▶ [Dataset entries]:
(** Follow a program to its file operations. *)
Ltac touching :=
  repeat match goal with
  | |- touches _ (mbind _ _) => apply touches_bind; [|intros ?]
  | |- touches _ (_ ≫= _) => apply touches_bind; [|intros ?]
  | |- touches _ (try_bind _ _) => apply touches_try; [|intros ?]
  | |- touches _ (map_err_m _ _) => apply touches_map_err
  | |- touches _ (ignore _) => apply touches_ignore
  | |- touches _ (match ?x with _ => _ end) => destruct x
  | |- touches _ _ => solve [auto 6 with fstouch]
  end.

(** ** Scrubbing deletion *)

Lemma touches_scrub `{Primitives} (S : string -> Prop) fuel path pos n : S path -> touches S (scrub_loop fuel path pos n).
Proof.
  intros Hp. revert pos n. induction fuel as [|fuel IH]; intros pos n; cbn [scrub_loop]; [done|].
  touching.
Qed.

Lemma touches_secure_delete `{Primitives} (S : string -> Prop) path : S path -> touches S (secure_delete path).
Proof.
  intros Hp. unfold secure_delete, fs_open_write, fs_sync. touching. by apply touches_scrub.
Qed.
#[export] Hint Resolve touches_secure_delete : fstouch.

(** What [n] bytes of random overwriting leave, from draw [i] on. *)
Fixpoint noise `{Primitives} (fuel i n : nat) : bytes :=
  match fuel with
  | 0%nat => []
  | S fuel' =>
      if (n =? 0)%nat then []
      else take (Nat.min n CHUNK) (rand_bytes i CHUNK) ++ noise fuel' (S i) (n - Nat.min n CHUNK)
  end.

Lemma noise_length `{PrimitiveLaws} fuel i n : (n <= fuel)%nat -> length (noise fuel i n) = n.
Proof.
  revert i n. induction fuel as [|fuel IH]; intros i n Hn; cbn [noise]; [simpl; lia|].
  destruct (Nat.eqb_spec n 0) as [->|Hz]; [done|].
  assert (0 < CHUNK)%nat by (apply Nat.ltb_lt; reflexivity).
  rewrite length_app, length_take, rand_length, IH by lia. lia.
Qed.
Lemma open_master_Ok paths failed dek w plain w' :
  run (open_master paths failed dek) w = (Val (Ok plain), w') ->
  master_text paths (fs w) dek = Some plain /\ same_volume w w'.
Proof.
  unfold open_master, master_text. intros H. apply run_try_Ok in H as (s & w1 & Hr & H).
  apply run_map_err_Ok, run_file_op_Ok in Hr as (t & l & Hr & ->). destruct (fs w !! dp_master_key paths); [|done].
  injection Hr as <- <-. rewrite run_ret in H. injection H as H <-. apply map_err_Ok in H. split; [|done].
  cbn [mbind option_bind]. by rewrite H.
Qed.

Lemma seal_over_Ok dir tmp plain dek w u w' :
  run (seal_over (DataPaths_under dir) tmp plain dek) w = (Val (Ok u), w') ->
  resealed dir tmp plain dek (fs w) (fs w').
Proof.
  unfold seal_over. intros H. apply run_try_Ok in H as (s & w1 & Hs & H). apply seal_master_Ok in Hs as [Hs Hf1].
  apply run_try_Ok in H as (u1 & w2 & Hw & H). apply write_secret_Ok in Hw.
  apply run_map_err_Ok, fs_rename_Ok in H as (b & Hb & Hf3). rewrite Hw, Hf1, lookup_insert_eq in Hb. injection Hb as <-.
  rewrite Hf3, Hw, Hf1. split.
  - unfold master_text. rewrite lookup_insert_eq. cbn [mbind option_bind]. by rewrite Hs.
  - intros p H1 H2. by rewrite lookup_insert_ne, lookup_delete_ne, lookup_insert_ne by congruence.
Qed.

(** What a rotation that reports success has done, whatever failed on the way. *)
Lemma rekey_Ok dir prov w dek plain w' :
  let paths := DataPaths_under dir in
  provider_outside paths prov -> volume_dek paths prov (fs w) = Some dek -> master_text paths (fs w) dek = Some plain ->
  run (rekey_master_dek paths prov) w = (Val (Ok tt), w') ->
  exists nd, fresh_dek prov w = Some nd /\ volume_dek paths prov (fs w') = Some nd /\
    master_text paths (fs w') nd = Some plain /\
    forall p, p ∉ [dp_dek_meta paths; dp_master_key paths; rekey_tmp paths] -> fs w' !! p = fs w !! p.
Proof.
  intros paths Ho Hdek Hmt H. subst paths. destruct (names_apart dir) as (N1 & _ & _ & _ & _ & _ & N7 & _).
  unfold rekey_master_dek in H. rewrite run_bind, run_fs_exists in H. destruct (bool_decide _); [cbn [negb] in H|done].
  apply run_try_Ok in H as (d & w1 & Hr & H). apply (resolve_same _ _ _ _ _ _ Hdek) in Hr as [-> [F1 G1]].
  apply run_try_Ok in H as (pl & w2 & Hm & H). apply open_master_Ok in Hm as [Hm [F2 G2]]. rewrite F1, Hmt in Hm. injection Hm as <-.
  apply run_try_Ok in H as ([nd meta] & w3 & Hi & H). pose proof (init_dek_fresh _ _ _ _ _ Hi) as Hfresh.
  apply init_dek_Ok in Hi as (Hrec & Hwr & F3). apply run_try_Ok in H as (u & w4 & Hs & H). apply seal_over_Ok in Hs as [Hmt' Hsame].
  unfold write_meta in H. apply write_secret_Ok in H. rewrite F3, F2, F1 in Hsame.
  exists nd. split; [|split; [|split]].
  - rewrite <- Hfresh. unfold fresh_dek. by rewrite G2, G1.
  - rewrite H. apply volume_dek_write; [done..|]. rewrite <- Hrec. apply recover_ext. intros p Hp.
    rewrite F2, F1. apply Hsame; intros ->; apply (Ho _ Hp); unfold volume_files; set_solver.
  - rewrite H. unfold master_text in *. by rewrite lookup_insert_ne by apply meta_not_master.
  - intros p Hp. rewrite !not_elem_of_cons in Hp. destruct Hp as (H1 & H2 & H3 & _).
    rewrite H, lookup_insert_ne by congruence. by apply Hsame.
Qed.
End rekey.

(** ** The claims *)

(** C11. A restart finds the same master key: after any boot that succeeded, on a
    fresh volume, an initialised one or one of the old layout, a later boot with
    the same provider, on the same metadata, master and provider files and
    without I/O errors, loads the key that boot returned and writes nothing. *)
Theorem restart_recovers_master {P : Primitives} {L : PrimitiveLaws P} {O : OpsLib} {OL : OpsLaws P O}
    {PF : Platform} {KC : KeyCodec} {KL : KeyCodecLaws PF KC} dir prov w k new w1 w2 :
  provider_outside (DataPaths_under dir) prov ->
  run (open_volume (DataPaths_under dir) prov) w = (Val (Ok (k, new)), w1) ->
  faults w2 = [] ->
  (forall p, p ∈ [dp_dek_meta (DataPaths_under dir); dp_master_key (DataPaths_under dir)] ++ provider_files prov ->
     fs w2 !! p = fs w1 !! p) ->
  run (open_volume (DataPaths_under dir) prov) w2 = (Val (Ok (k, false)), w2).
Proof.
  intros Ho Hr Hf Hsame. apply open_volume_Ok in Hr; [|done]. apply open_volume_calm; [done|].
  rewrite <- Hr. apply volume_key_ext; [apply Hsame; set_solver..|]. intros p Hp. apply Hsame. set_solver.
Qed.

(** A volume of the old layout, whose DEK lies on the disk in the clear or
    is derived by scrypt, opens to the master key it holds; afterwards the raw
    material and the mode byte are gone and the volume denotes the same key
    under the provider. *)
Theorem migration_keeps_master {P : Primitives} {L : PrimitiveLaws P} {O : OpsLib} {OL : OpsLaws P O}
    {PF : Platform} {KC : KeyCodec} {KL : KeyCodecLaws PF KC} dir prov w k :
  let paths := DataPaths_under dir in
  faults w = [] -> provider_outside paths prov -> provider_ready prov (fs w) -> legacy_volume paths prov (fs w) k ->
  exists w', run (open_volume paths prov) w = (Val (Ok (k, false)), w') /\
    volume_key paths prov (fs w') = Some k /\
    fs w' !! dp_dek paths = None /\ fs w' !! dp_mode paths = None.
Proof.
  intros paths Hf Ho Hrdy Hleg. subst paths. destruct (migrate_calm dir prov w k Hf Hrdy Ho Hleg) as (w1 & Hm & Hf1 & Hk & Hd & Hmo).
  exists w1. split; [|done]. apply volume_key_spec in Hk as (dek & plain & Hdek & Hmt & Hkj).
  destruct Hleg as (Hnone & mat & odek & opl & Hmat & _).
  pose proof Hdek as (b & meta & Hb & Hmeta & Hrec)%volume_dek_spec.
  unfold open_volume. eapply run_try; [|by eapply load_master_calm].
  unfold resolve_dek. do 2 (eapply run_try; [by rewrite run_map_err, fs_create_dir_all_calm|]).
  do 3 (rewrite run_bind, run_fs_exists).
  rewrite (bool_decide_eq_false_2 (is_Some (fs w !! dp_dek_meta (DataPaths_under dir)))) by (rewrite Hnone; by intros []).
  rewrite (bool_decide_eq_true_2 (is_Some (fs w !! dp_dek (DataPaths_under dir)))) by (rewrite Hmat; by eexists).
  cbn [negb andb orb]. eapply run_try; [exact Hm|]. rewrite run_bind, run_fs_exists.
  rewrite (bool_decide_eq_true_2 (is_Some (fs w1 !! dp_dek_meta (DataPaths_under dir)))) by (rewrite Hb; by eexists).
  eapply run_try; [by rewrite run_map_err, (fs_read_calm _ _ _ Hf1 Hb)|].
  eapply run_try; [by rewrite Hmeta, run_ret|]. by apply reconstruct_calm.
Qed.

(** C12. Rotating the DEK re-wraps the master key and changes nothing else.
    Whatever fails on the way, when [rekey_master_dek] reports success the
    metadata denotes the DEK made of the next draw of the random generator, the
    sealed key opens under that DEK to the key that was there, and files other
    than the metadata, the sealed key and the scratch file are untouched. When
    nothing fails it does report success. *)
Theorem rekey_keeps_master {P : Primitives} {L : PrimitiveLaws P} {O : OpsLib} {OL : OpsLaws P O}
    {PF : Platform} {KC : KeyCodec} {KL : KeyCodecLaws PF KC} dir prov w dek plain k :
  let paths := DataPaths_under dir in
  provider_outside paths prov ->
  volume_dek paths prov (fs w) = Some dek -> master_text paths (fs w) dek = Some plain -> key_from_json plain = Some k ->
  (forall w', run (rekey_master_dek paths prov) w = (Val (Ok tt), w') ->
     exists nd, fresh_dek prov w = Some nd /\ volume_dek paths prov (fs w') = Some nd /\
       master_text paths (fs w') nd = Some plain /\ volume_key paths prov (fs w') = Some k /\
       forall p, p ∉ [dp_dek_meta paths; dp_master_key paths; rekey_tmp paths] -> fs w' !! p = fs w !! p) /\
  (faults w = [] -> provider_ready prov (fs w) -> Z.of_nat (length plain) <= 2 ^ 36 - 32 ->
     exists w', run (rekey_master_dek paths prov) w = (Val (Ok tt), w')).
Proof.
  intros paths Ho Hdek Hmt Hk. subst paths. split.
  - intros w' H. destruct (rekey_Ok dir prov w dek plain w' Ho Hdek Hmt H) as (nd & Hf & Hd & Hm & Hs).
    exists nd. split_and!; [done..| |done]. apply volume_key_spec. by exists nd, plain.
  - intros Hf Hrdy Hlen. destruct (init_dek_calm prov w Hf Hrdy) as (nd & meta & w1 & Hi & Hf1 & Hfs1).
    destruct (seal_over_calm dir (rekey_tmp (DataPaths_under dir)) plain nd w1 Hf1 Hlen) as (w2 & Hso & Hf2 & _).
    eexists. unfold rekey_master_dek. rewrite run_bind, run_fs_exists. rewrite bool_decide_eq_true_2.
    2: { unfold master_text in Hmt. destruct (fs w !! dp_master_key (DataPaths_under dir)); [by eexists|done]. }
    cbn [negb]. eapply run_try; [by apply resolve_dek_calm|]. eapply run_try; [by apply open_master_calm|].
    eapply run_try; [exact Hi|]. cbv beta iota. eapply run_try; [exact Hso|]. by apply write_meta_calm.
Qed.

(** *** An initialised volume is only read *)

(** From files [t], whatever fails, a program leaves the files as they are. *)
Definition unwritten (t : gmap string bytes) {A} (m : M A) : Prop :=
  forall w, fs w = t -> fs (run m w).2 = t.

Lemma unwritten_bind t {A B} (m : M A) (f : A -> M B) :
  unwritten t m -> (forall a, unwritten t (f a)) -> unwritten t (m ≫= f).
Proof.
  intros Hm Hf w Hw. rewrite run_bind. specialize (Hm w Hw). destruct (run m w) as [[a|r|s e] w1]; [by apply Hf|done..].
Qed.

Lemma unwritten_try t {E A B} (m : M (result E A)) (f : A -> M (result E B)) :
  unwritten t m -> (forall a, unwritten t (f a)) -> unwritten t (try_bind m f).
Proof. intros Hm Hf. apply unwritten_bind; [done|]. intros [a|e]; [apply Hf|by intros w]. Qed.

Lemma unwritten_exists t p {B} (f : bool -> M B) :
  unwritten t (f (bool_decide (is_Some (t !! p)))) -> unwritten t (fs_exists p ≫= f).
Proof. intros Hf w Hw. rewrite run_bind, run_fs_exists, Hw. by apply Hf. Qed.

Lemma unwritten_touches t {A} (m : M A) : touches (fun _ => False) m -> unwritten t m.
Proof. intros Hm w Hw. by rewrite touches_none_run. Qed.

Lemma touches_keyfile_kek `{Primitives} S path : touches S (keyfile_kek path).
Proof. unfold keyfile_kek. touching. Qed.

Lemma touches_reconstruct `{Primitives} {O : OpsLib} S prov meta : touches S (reconstruct_dek prov meta).
Proof. unfold reconstruct_dek. touching. apply touches_keyfile_kek. Qed.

▶ [ASSIGNMENT]: Return, unchanged, the run of lines above that opens with the line containing "else take (Nat.min" and closes with the line containing "run (seal_over (DataPaths_under". Include both.

▶ [WRITTEN SOLUTION]:
      else take (Nat.min n CHUNK) (rand_bytes i CHUNK) ++ noise fuel' (S i) (n - Nat.min n CHUNK)
  end.

Lemma noise_length `{PrimitiveLaws} fuel i n : (n <= fuel)%nat -> length (noise fuel i n) = n.
Proof.
  revert i n. induction fuel as [|fuel IH]; intros i n Hn; cbn [noise]; [simpl; lia|].
  destruct (Nat.eqb_spec n 0) as [->|Hz]; [done|].
  assert (0 < CHUNK)%nat by (apply Nat.ltb_lt; reflexivity).
  rewrite length_app, length_take, rand_length, IH by lia. lia.
Qed.
Lemma open_master_Ok paths failed dek w plain w' :
  run (open_master paths failed dek) w = (Val (Ok plain), w') ->
  master_text paths (fs w) dek = Some plain /\ same_volume w w'.
Proof.
  unfold open_master, master_text. intros H. apply run_try_Ok in H as (s & w1 & Hr & H).
  apply run_map_err_Ok, run_file_op_Ok in Hr as (t & l & Hr & ->). destruct (fs w !! dp_master_key paths); [|done].
  injection Hr as <- <-. rewrite run_ret in H. injection H as H <-. apply map_err_Ok in H. split; [|done].
  cbn [mbind option_bind]. by rewrite H.
Qed.

Lemma seal_over_Ok dir tmp plain dek w u w' :
  run (seal_over (DataPaths_under dir) tmp plain dek) w = (Val (Ok u), w') ->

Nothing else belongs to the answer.